Importance of exercise during weight loss
Exercising during a weight loss program is not only important for addressing energy balance, but also for maintaining muscle and bone, which can be lost with sudden weight loss, especially with very low-calorie diets.
Glucose is stored in muscle and liver in a form called glycogen. Exercise helps remove glucose from the blood by using glucose for fuel, and by enhancing the efficiency by which glucose is stored and retrieved in muscle, liver and fat cells. Muscle and blood fats (triglycerides) are also used up and this helps fat metabolism. Improving the way insulin works – called insulin sensitivity — is part of the positive effect of exercise.
Cardiovascular and cardiorespiratory disease
Physical activity improves heart and lung fitness, reduces inflammation, increases high-density lipoprotein cholesterol (the good cholesterol), lowers resting heart rate, improves heart rate reserve (the difference between resting heart rate and maximum heart rate), and improves heart rate recovery after exertion. All of these measures lower the risk of heart disease and stroke and peripheral artery disease.

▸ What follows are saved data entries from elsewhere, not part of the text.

(* ===== verification/WatchView.v ===== *)
(** The theorems of the live view ([WatchPage]).

    A handler of the page is made of calls on its streams, which leave the rest of
    the page alone ([steady]), of changes of its clock (the timers and the cycle)
    and of changes of monitor.  [Walk] takes a property that survives each of
    these through every handler; the invariant of the page, the ledger of the zms
    processes and the totality of the handlers are three uses of it. *)
From S2P Require Import JsString AuthHelpers EventStream MonitorStream WatchPage.

Module Watch.
Import WatchPage.
#[local] Existing Instance MonitorStream.eta_state.
#[local] Open Scope string_scope.
#[local] Open Scope Z_scope.

(** ** A run of a stream, under either value of its member onplay *)

Fixpoint srun (m : monitor) (st : MonitorStream.state) (es : list (bool * MonitorStream.event)) : option MonitorStream.state :=
  match es with
  | [] => Some st
  | (b, e) :: es =>
      match MonitorStream.step (with_onplay b (m_cfg m)) st e with Some st => srun m st es | None => None end
  end.

Lemma srun_app m es es' : forall st, srun m st (es ++ es') = match srun m st es with Some st' => srun m st' es' | None => None end.
Proof.
  induction es as [|[b e] es IH]; intros st; [reflexivity|]. cbn [srun app].
  destruct (MonitorStream.step _ _ _); [apply IH|reflexivity].
Qed.

Lemma srun_run m b es : forall st,
  srun m st (map (fun e => (b, e)) es) = MonitorStream.run (with_onplay b (m_cfg m)) st es.
Proof.
  induction es as [|e es IH]; intros st; [reflexivity|]. cbn [srun map MonitorStream.run].
  destruct (MonitorStream.step _ _ _); [apply IH|reflexivity].
Qed.

(** A stream of good form under a default player that is in its list. *)
Definition fit (st : MonitorStream.state) : Prop := MonitorStream.good st /\ MonitorStream.default_listed st.

Lemma run_fit c es : forall st, fit st -> exists st', MonitorStream.run c st es = Some st' /\ fit st'.
Proof.
  induction es as [|e es IH]; intros st [G L]; cbn; [exists st; split; [reflexivity|split; assumption]|].
  destruct (MonitorStream.step_total c e st G L) as [st1 E]. rewrite E.
  destruct (MonitorStream.step_good c st e st1 G E) as [G1 D1]. apply IH. split; [exact G1|].
  unfold MonitorStream.default_listed in *. congruence.
Qed.

Lemma srun_fit m es : forall st st', fit st -> srun m st es = Some st' -> fit st'.
Proof.
  induction es as [|[b e] es IH]; intros st st' F; cbn; [intros [= <-]; exact F|].
  destruct (run_fit (with_onplay b (m_cfg m)) [e] st F) as (st1 & R & F1). cbn in R.
  destruct (MonitorStream.step _ _ _); [|discriminate]. injection R as <-. apply IH, F1.
Qed.

Lemma srun_keeps m es : forall st st', MonitorStream.good st ->
  Forall (fun e => MonitorStream.is_auth_done e.2 = false) es -> srun m st es = Some st' -> MonitorStream.keeps st st'.
Proof.
  induction es as [|[b e] es IH]; intros st st' G F; cbn; [intros [= <-]; apply MonitorStream.keeps_refl, G|].
  apply Forall_cons in F as [Fe F]. destruct (MonitorStream.step _ _ _) as [st1|] eqn:E; [|discriminate]. intros R.
  pose proof (MonitorStream.keeps_step _ st e G Fe st1 E) as K.
  eapply MonitorStream.keeps_trans; [exact K|]. apply IH; [apply K|exact F|exact R].
Qed.

Lemma srun_retired m es : forall st st', MonitorStream.retired st ->
  Forall (fun e => MonitorStream.sets_active e.2 = false) es -> srun m st es = Some st' -> MonitorStream.retired st'.
Proof.
  induction es as [|[b e] es IH]; intros st st' D F; cbn; [intros [= <-]; exact D|].
  apply Forall_cons in F as [Fe F]. pose proof (MonitorStream.retired_step (with_onplay b (m_cfg m)) st e D Fe) as D1.
  destruct (MonitorStream.step _ _ _) as [st1|]; [|discriminate]. intros R. exact (IH st1 st' D1 F R).
Qed.

(** ** Handlers that leave all but the streams alone *)

Section Steady.
(** The events a stream may be told. *)
Variable P : MonitorStream.event -> Prop.

(** [sl'] is [sl] after some events; [old]: none of them makes it active. *)
Definition moved (old : bool) (sl sl' : slot) : Prop :=
  s_mon sl' = s_mon sl /\
  exists es, Forall (fun e => P e.2 /\ (old = true -> MonitorStream.sets_active e.2 = false)) es /\
    srun (s_mon sl) (s_stream sl) es = Some (s_stream sl').

Lemma slot_moved_same old sl sl' : s_mon sl' = s_mon sl -> s_stream sl' = s_stream sl -> moved old sl sl'.
Proof. intros E1 E2. split; [exact E1|]. exists []. split; [constructor|]. cbn. congruence. Qed.

Lemma slot_moved_trans old s1 s2 s3 : moved old s1 s2 -> moved old s2 s3 -> moved old s1 s3.
Proof.
  intros (M1 & es1 & F1 & R1) (M2 & es2 & F2 & R2). split; [congruence|]. exists (es1 ++ es2)%list.
  split; [apply Forall_app; split; assumption|]. rewrite srun_app, R1. rewrite <- M1. exact R2.
Qed.

(** The monitor, and what the page's timers are part of. *)
Definition core (s : page) : Z * Z * monitor * gset Z := (monIdx s, monitorId s, currentMonitor s, nav_active s).
Definition clock (s : page) : bool * option nat * gmap nat timer * nat * option nat * option nat :=
  (cycle s, cycleIntervalId s, timers s, next s, TimerHideShow s, time s).
(** The countdown, and what the page knows of itself. *)
Definition tally (s : page) : Z * Z * bool * option bool * bool * Auth.state unit :=
  (secondsToCycle s, cyclePeriod s, idleTimeoutTriggered s, prevStateCycle s, hidden s, auth s).
Definition base (s : page) := (streams s, core s, clock s).
Definition kept (s : page) := (base s, tally s).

While the factors in physical activity that protect us from cancer are not well understood, improved immune function, obesity prevention, amelioration of fat and glucose toxicity, and the reduction of inflammation and modulation of insulin and glucose in the body are likely candidates.
— Physical activity lowers the risk of colorectal and breast cancer
— Obesity and overfatness increase the risk of cancers of the breast (post menopause), endometrium (the lining of the uterus), colon, gallbladder, kidney, pancreas and esophagus
Mood and depression
Regular exercise is now recognised as being so effective at improving mild to moderate depressive states, that mental health professionals are now starting to prescribe it to patients.
In summary, physical activity should be at the heart of anti-ageing, longevity and wellness goals. Peak nutrition, or at least something approaching it, is the other key to healthy ageing. Get both right and you have a good chance of cancelling out the negative aspects of the genes you have been dealt.